EXERCISE: Repeat the lines below exactly as written, please, from the line with "(vdfs4_update_bitmaps), src/linux/fs/vdfs4/snapshot.c. *)" to the line with "Lemma sized_hint (s", both lines included, and no others.

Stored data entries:
>>>>>
(* ===== verification/SnapshotStep.v ===== *)
(** One step of a metadata transaction: a chunk is about to be changed
    (vdfs4_add_chunk_no_lock), and the end of the transaction
    (vdfs4_update_bitmaps), src/linux/fs/vdfs4/snapshot.c. *)

From Stdlib Require Import ZArith Lia Bool List.
From stdpp Require Import base list gmap.
From S2P Require Import Prelude Bytes Bitmap FindBit Buffer Snapshot SnapshotDisk SnapshotRep SnapshotCow SnapshotTable.

Open Scope Z_scope.

(** The extended table records what has moved since the table [mc] was committed,
    unless the whole base table is going to be written. *)
Definition tab_ok (mc : list Z) (t : tables) : Prop :=
  use_base_table t = false -> same_shape mc (base_t t) /\ exists L, ext_rep (extended_table t) L
  /\ Forall (fun x => is_chunk mc (fst x) /\ 0 <= snd x < 2 ^ 64) L
  /\ forall c, is_chunk mc c -> place (base_t t) c = replay L (place mc) c.

Section Step.
Context {area : ZeroArea} {Harea : ZeroAreaLaws} (g : geom) (Hg : geom_ok g).

Lemma sized_hint (s : maps) (ino : Z) : sized s -> sized (set_hint ino 0 s).
Proof. intros [? ? ? ? ? ?]; destruct s; unfold set_hint; cbn in *; destruct (is_tree ino); split; cbn; auto; lia. Qed.

(** A place is an unsigned 32-bit number that is inside the bitmaps. *)
Lemma place_small (C : Z -> Prop) (s : maps) (m : list Z) (c : chunk) :
  snap_ok g C s m -> is_chunk m c ->
  0 <= place m c /\ place m c + blocks g (fst c) <= bitmap_size_in_bits s /\ place m c < 2 ^ 31 /\ u32 (place m c) = place m c
  /\ bitmap_size_in_bits s <= 8 * words (bitmap_size_in_bits s).
Proof using Hg.
  intros Hok Hc; destruct (sn_in _ _ _ _ Hok c Hc) as [H1 H2]; pose proof (sz_size _ (sn_sized _ _ _ _ Hok)); pose proof (blocks_range g Hg (fst c)).
  pose proof (words_fit (bitmap_size_in_bits s) ltac:(lia)); split; [done|]; split; [done|]; split; [lia|]; split; [apply u32_small; lia|done].
Qed.

(** What moving chunk [c] has done. *)
Record moved_to (C : Z -> Prop) (s : maps) (m : list Z) (c : chunk) (q : Z) (s' : maps) (m' : list Z) : Prop := {
  mt_ok : snap_ok g C s' m';
  mt_shape : same_shape m m';
  mt_place : place m' c = q;
  mt_other : forall d, is_chunk m d -> d <> c -> place m' d = place m d;
  mt_moved : bit (moved_iblock s') q = true;
  mt_free : (forall b, at_place g c q b -> ~ C b /\ forall d, is_chunk m d -> ~ covers g m d b)
            \/ (q = place m c /\ no_room g s (fst c))
}.

Lemma move_spec (C : Z -> Prop) (s : maps) (m : list Z) (ino page : Z) :
  let c := (ino, get_table_index g ino page) in
  snap_ok g C s m -> is_chunk m c -> bit (moved_iblock s) (place m c) = false ->
  exists q s' m', move_iblock g s m ino (place m c) page = Ok (q, s', m') /\ moved_to C s m c q s' m'.
Proof using Harea Hg.
  intros c Hok Hc Hm0; pose proof Hok as [Hb Hsz Hin Hal Hap Hnx Hsn Hmv Hold]; pose proof Hc as [Hs Hi]; cbn [fst snd c] in Hs, Hi.
  destruct (place_small C s m c Hok Hc) as (Hp0 & Hps & Hp31 & Ep & Hw); pose proof (blocks_range g Hg ino) as Hn; pose proof Hsz as [Hsz0 L1 L2 L3 _ _].
  cbn [fst c] in Hps; unfold move_iblock; rewrite (get_table_ok m Hb) by done; cbn [mbind run_bind]; rewrite (last_index_ok m Hb) by done; cbn [mbind run_bind].
  unfold bug_on; rewrite (proj2 (Z.ltb_ge _ _)) by lia; cbn [mbind run_bind]; rewrite shiftl_blocks, Ep.
  destruct (new_iblock_spec g Hg s ino Hsz) as [[Hno E]|(q & s1 & E & Hq0 & Hqa & Hqs & Hfree & Bs & Bn & Bm & Ec & Esz & Hsz1)]; rewrite E; cbn [mbind run_bind].
  - destruct (bitmap_put_ok true (moved_iblock (set_hint ino 0 s)) (place m c) (blocks g ino)) as (mv & Emv & Lmv & Bmv).
    { done. } { lia. } { destruct s; unfold set_hint; destruct (is_tree ino); cbn in *; lia. }
    unfold bitmap_set; rewrite Emv; cbn [mbind run_bind].
    destruct (write_place m Hb c (place m c) Hc ltac:(lia)) as (m' & W & B' & Sh & _ & _ & Pc & Po); cbn [fst snd c] in W; rewrite W; cbn [mbind run_bind].
    assert (snapshot_bitmap (set_hint ino 0 s) = snapshot_bitmap s /\ next_snapshot_bitmap (set_hint ino 0 s) = next_snapshot_bitmap s
      /\ moved_iblock (set_hint ino 0 s) = moved_iblock s /\ bitmap_size_in_bits (set_hint ino 0 s) = bitmap_size_in_bits s) as (Q1 & Q2 & Q3 & Q4)
      by (destruct s; unfold set_hint; by destruct (is_tree ino)).
    pose proof (sized_hint s ino Hsz) as Hszh; eexists _, _, _; split; [reflexivity|]; split; auto.
    + eapply (kept_ok g Hg C s _ m m' c); eauto; cbn.
      * intros d Hd; destruct (decide (d = c)) as [->|]; [done|auto].
      * destruct Hszh as [Z1 Z2 Z3 Z4 Z5 Z6]; split; cbn; auto; lia.
      * split; [by rewrite Lmv, Q3|]; intros b; by rewrite Bmv, Q3.
    + cbn; rewrite Bmv; cbn [fst c]; rewrite Z.leb_refl, (proj2 (Z.ltb_lt _ _)) by lia; done.
  - pose proof Bn as [Ln Bn']; destruct (bitmap_put_ok false (next_snapshot_bitmap s1) (place m c) (blocks g ino)) as (nx & Enx & Lnx & Bnx); [lia|lia|lia|].
    unfold bitmap_clear; rewrite Enx; cbn [mbind run_bind].
    destruct (write_place m Hb c q Hc ltac:(lia)) as (m' & W & B' & Sh & _ & _ & Pc & Po); cbn [fst snd c] in W; rewrite W; cbn [mbind run_bind].
    eexists q, _, m'; split; [reflexivity|]; split; auto.
    + eapply (moved_ok g Hg C s _ m m' c q); eauto; cbn.
      * destruct Hsz1 as [Z1 Z2 Z3 Z4 Z5 Z6]; split; cbn; auto; lia.
      * intros b; rewrite Bnx, Bn'; done.
    + cbn; destruct Bm as [_ Bm]; rewrite Bm, Z.leb_refl, (proj2 (Z.ltb_lt _ _)) by lia; done.
    + left; intros b Hbq; unfold at_place in Hbq; cbn [fst c] in Hbq; assert (bit (snapshot_bitmap s) b = false) as Hf by (apply Hfree; lia).
      split; [intros HC|intros d Hd Hcv]; (assert (bit (snapshot_bitmap s) b = true); [|congruence]; apply Hsn; [lia|]); [by left|].
      right; apply Hnx; [lia|]; eauto.
Qed.

Lemma page_index_small (m : list Z) (c : chunk) : base_ok m -> is_chunk m c -> 0 <= fst c < 2 ^ 64 /\ 0 <= snd c < 2 ^ 64.
Proof.
  intros Hb [Hs Hi]; destruct (bs_area _ Hb _ Hs) as (H1 & H2 & _); pose proof (bs_total _ Hb); destruct Hs.
  unfold BASE_TABLE_SIZE, BASE_RECORD, CRC32_SIZE, VDFS4_FSFILE, VDFS4_LSFILE, VDFS4_CAT_TREE_INO, VDFS4_XATTR_TREE_INO in *; lia.
Qed.

(** The record of the move in the extended table. *)
Lemma record_spec (mc m' : list Z) (t : tables) (ino page q : Z) :
  let c := (ino, get_table_index g ino page) in
  tab_ok mc t -> same_shape (base_t t) m' -> is_chunk (base_t t) c -> base_ok (base_t t) -> 0 <= q < 2 ^ 64 -> place m' c = q ->
  (forall d, is_chunk (base_t t) d -> d <> c -> place m' d = place (base_t t) d) -> lenZ (extended_table t) = PAGE_SIZE ->
  let t1 := Tables m' (extended_table t) (iblock t) (sync_count t) (dirty_pages_count t) (use_base_table t) (exteneded_table_count t) in
  exists e ub, update_extended_table g t1 ino page q
    = Ok (Tables m' e (iblock t) (sync_count t) (dirty_pages_count t) ub (exteneded_table_count t)) /\ lenZ e = PAGE_SIZE
  /\ tab_ok mc (Tables m' e (iblock t) (sync_count t) (dirty_pages_count t) ub (exteneded_table_count t)).
Proof.
  intros c Ht Sh Hc Hb Hq Pc Po Hle t1; destruct (page_index_small _ _ Hb Hc) as [Hi Hx]; cbn [fst snd c] in Hi, Hx.
  destruct (use_base_table t) eqn:Eu.
  - eexists (extended_table t), true; split; [|split; [done|by intros ?]].
    unfold update_extended_table, t1; cbn; rewrite rd32_ok by (rewrite ?Hle; unfold RECORDS_COUNT, PAGE_SIZE; lia); done.
  - destruct (Ht Eu) as (Sc & L & HL & Hch & Hrep).
    destruct (ext_append g t1 L ino page q) as [(e & E & He)|E]; [by unfold t1|done|done|done|done| |].
    + unfold t1 in E; cbn in E; exists e, false; split; [exact E|]; split; [apply (ex_len _ _ He)|]; intros _; cbn.
      split; [by eapply shape_trans|]; exists (L ++ [(c, q)]); split; [done|]; split.
      * apply Forall_app; split; [done|]; apply Forall_singleton; cbn; split; [by apply (same_chunk mc (base_t t))|done].
      * intros d Hd; rewrite replay_snoc; destruct (decide (d = c)) as [->|N]; [done|].
        rewrite Po by (try done; by apply (same_chunk mc (base_t t))); by apply Hrep.
    + unfold t1 in E; cbn in E; exists (extended_table t), true; split; [exact E|]; split; [done|by intros ?].
Qed.

(** What [vdfs4_add_chunk_no_lock] has done to chunk [c]. *)
Record added (C : Z -> Prop) (mc : list Z) (s : maps) (t : tables) (c : chunk) (s' : maps) (t' : tables) : Prop := {
  ad_ok : snap_ok g C s' (base_t t');
  ad_tab : tab_ok mc t';
  ad_shape : same_shape (base_t t) (base_t t');
  ad_moved : bit (moved_iblock s') (place (base_t t') c) = true;
  ad_other : forall d, is_chunk (base_t t) d -> d <> c -> place (base_t t') d = place (base_t t) d;
  ad_place : (bit (moved_iblock s) (place (base_t t) c) = true /\ s' = s /\ t' = t)
    \/ (forall b, covers g (base_t t') c b -> ~ C b /\ forall d, is_chunk (base_t t) d -> ~ covers g (base_t t) d b)
    \/ (place (base_t t') c = place (base_t t) c /\ no_room g s (fst c));
  ad_len : lenZ (extended_table t') = PAGE_SIZE;
  ad_rest : iblock t' = iblock t /\ sync_count t' = sync_count t /\ exteneded_table_count t' = exteneded_table_count t
}.

Lemma add_chunk_spec (C : Z -> Prop) (mc : list Z) (s : maps) (t : tables) (ino page : Z) :
  let c := (ino, get_table_index g ino page) in
  snap_ok g C s (base_t t) -> tab_ok mc t -> lenZ (extended_table t) = PAGE_SIZE -> is_chunk (base_t t) c ->
  exists s' t', vdfs4_add_chunk_no_lock g s t ino page = Ok (s', t') /\ added C mc s t c s' t'.
Proof using Harea Hg.
  intros c Hok Ht Hle Hc; pose proof (sn_base _ _ _ _ Hok) as Hb; pose proof Hc as [Hs Hi]; pose proof Hs as [Hs1 Hs2]; cbn [fst snd c] in Hs1, Hs2, Hi.
  destruct (place_small C s _ c Hok Hc) as (Hp0 & Hps & Hp31 & Ep & Hw); pose proof (sn_sized _ _ _ _ Hok) as [Hsz0 L1 L2 L3 _ _]; pose proof (blocks_range g Hg ino) as Hn.
  unfold vdfs4_add_chunk_no_lock, bug_on; rewrite !(proj2 (Z.ltb_ge _ _)) by done; cbn [orb mbind run_bind]; unfold vdfs4_get_meta_iblock.
  rewrite (last_index_ok _ Hb) by done; cbn [mbind run_bind]; rewrite (proj2 (Z.ltb_ge _ _)) by lia; rewrite (get_table_ok _ Hb) by done; cbn [mbind run_bind].
  pose proof (place_ok _ Hb c Hc) as Er; cbn [fst snd c] in Er; rewrite Er; cbn [mbind run_bind]; rewrite Ep; unfold test_bitmap.
  rewrite (proj2 (Z.leb_le _ _)), (proj2 (Z.ltb_lt _ _)) by (cbn [fst c] in Hps; lia); cbn [andb mbind run_bind]; fold c.
  destruct (bit (moved_iblock s) (place (base_t t) c)) eqn:Em.
  { exists s, t; split; [done|]; split; auto; by intros ? ?. }
  destruct (move_spec C s (base_t t) ino page Hok Hc Em) as (q & s' & m' & Emv & [M1 M2 M3 M4 M5 M6]); fold c in Emv, M3, M4; rewrite Emv; cbn [mbind run_bind].
  pose proof (proj2 (same_chunk _ _ c M2) Hc) as Hc'; destruct (place_small C s' m' c M1 Hc') as (Hq0 & Hqs & Hq31 & _); rewrite M3 in Hq0, Hqs, Hq31.
  assert ((if is_tree ino then (if negb (Z.land q (Z.shiftl 1 (log_blocks_in_leb g) - 1) =? 0) then Bug else Ok tt) else Ok tt) = Ok tt) as Ebug.
  { destruct (is_tree ino) eqn:Et; [|done]; assert (Z.land q (Z.shiftl 1 (log_blocks_in_leb g) - 1) = 0) as ->; [|done].
    pose proof (sn_align _ _ _ _ M1 c Hc') as Ha; rewrite M3 in Ha; unfold blocks, order in Ha; cbn [fst c] in Ha; rewrite Et in Ha; destruct Hg as [Hl _ _].
    replace (Z.shiftl 1 (log_blocks_in_leb g) - 1) with (Z.ones (log_blocks_in_leb g)) by (rewrite Z.ones_equiv, Z.shiftl_1_l; lia); by rewrite Z.land_ones by lia. }
  rewrite Ebug; cbn [mbind run_bind].
  destruct (record_spec mc m' t ino page q Ht M2 Hc Hb ltac:(lia) M3 M4 Hle) as (e & ub & E & Hle' & Ht'); rewrite E; cbn [mbind run_bind].
  eexists s', _; split; [reflexivity|]; split; cbn; auto; [by rewrite M3|].
  destruct M6 as [Hf|[Hq Hno]]; [right; left|right; right]; unfold covers; rewrite M3; [|done].
  intros b Hbq; by apply Hf.
Qed.

(** The end of the transaction: the snapshot is the table. *)
Lemma update_bitmaps_spec (debug : bool) (C : Z -> Prop) (s : maps) (m : list Z) :
  snap_ok g C s m -> (debug = true -> forall b, bit (moved_iblock s) b = false) ->
  exists s', vdfs4_update_bitmaps debug s = Ok s' /\ bitmap_size_in_bits s' = bitmap_size_in_bits s /\ cow_blocks s' = 0
  /\ snapshot_bitmap s' = next_snapshot_bitmap s /\ next_snapshot_bitmap s' = next_snapshot_bitmap s
  /\ snap_ok g (fun b => exists c, is_chunk m c /\ covers g m c b) s' m.
Proof using Hg.
  intros [Hb Hsz Hin Hal Hap Hnx Hsn Hmv Hold] Hdb; pose proof Hsz as [Hsz0 L1 L2 L3 Hh1 Hh2].
  unfold vdfs4_update_bitmaps; rewrite u32_small by lia.
  assert (bug_on (debug && existsb (bit (moved_iblock s)) (seqZ 0 (bitmap_size_in_bits s))) = Ok tt) as ->.
  { destruct debug; [|done]; destruct (existsb _ _) eqn:E; [|done]; apply existsb_exists in E as (x & _ & Ex); by rewrite Hdb in Ex. }
  cbn [mbind run_bind]; unfold bitmap_zero, bitmap_copy; pose proof (words_nonneg (bitmap_size_in_bits s) ltac:(lia)) as Hw0.
  rewrite blit_whole by (rewrite L3; unfold lenZ; rewrite length_replicate; lia); cbn [mbind run_bind].
  rewrite slice_sub by lia; rewrite sub_all by done; cbn [mbind run_bind]; rewrite blit_whole by lia; cbn [mbind run_bind].
  eexists; split; [reflexivity|]; do 4 (split; [done|]).
  assert (forall b, bit (replicate (Z.to_nat (words (bitmap_size_in_bits s))) 0) b = false) as Hz.
  { intros b; unfold bit; destruct (getZ _ _) as [x|] eqn:E; [|done]; apply getZ_elem, elem_of_replicate in E as [-> _]; apply Z.bits_0. }
  split; cbn; auto.
  - split; cbn; auto; unfold lenZ; rewrite length_replicate; lia.
  - intros b Hbr; rewrite Hnx by done; tauto.
  - intros; by rewrite !Hz.
  - intros c b Hc _ Hcv; eauto.
Qed.

End Step.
<<<<<
COMPLETED EXERCISE:
    (vdfs4_update_bitmaps), src/linux/fs/vdfs4/snapshot.c. *)

From Stdlib Require Import ZArith Lia Bool List.
From stdpp Require Import base list gmap.
From S2P Require Import Prelude Bytes Bitmap FindBit Buffer Snapshot SnapshotDisk SnapshotRep SnapshotCow SnapshotTable.

Open Scope Z_scope.

(** The extended table records what has moved since the table [mc] was committed,
    unless the whole base table is going to be written. *)
Definition tab_ok (mc : list Z) (t : tables) : Prop :=
  use_base_table t = false -> same_shape mc (base_t t) /\ exists L, ext_rep (extended_table t) L
  /\ Forall (fun x => is_chunk mc (fst x) /\ 0 <= snd x < 2 ^ 64) L
  /\ forall c, is_chunk mc c -> place (base_t t) c = replay L (place mc) c.

Section Step.
Context {area : ZeroArea} {Harea : ZeroAreaLaws} (g : geom) (Hg : geom_ok g).

Lemma sized_hint (s : maps) (ino : Z) : sized s -> sized (set_hint ino 0 s).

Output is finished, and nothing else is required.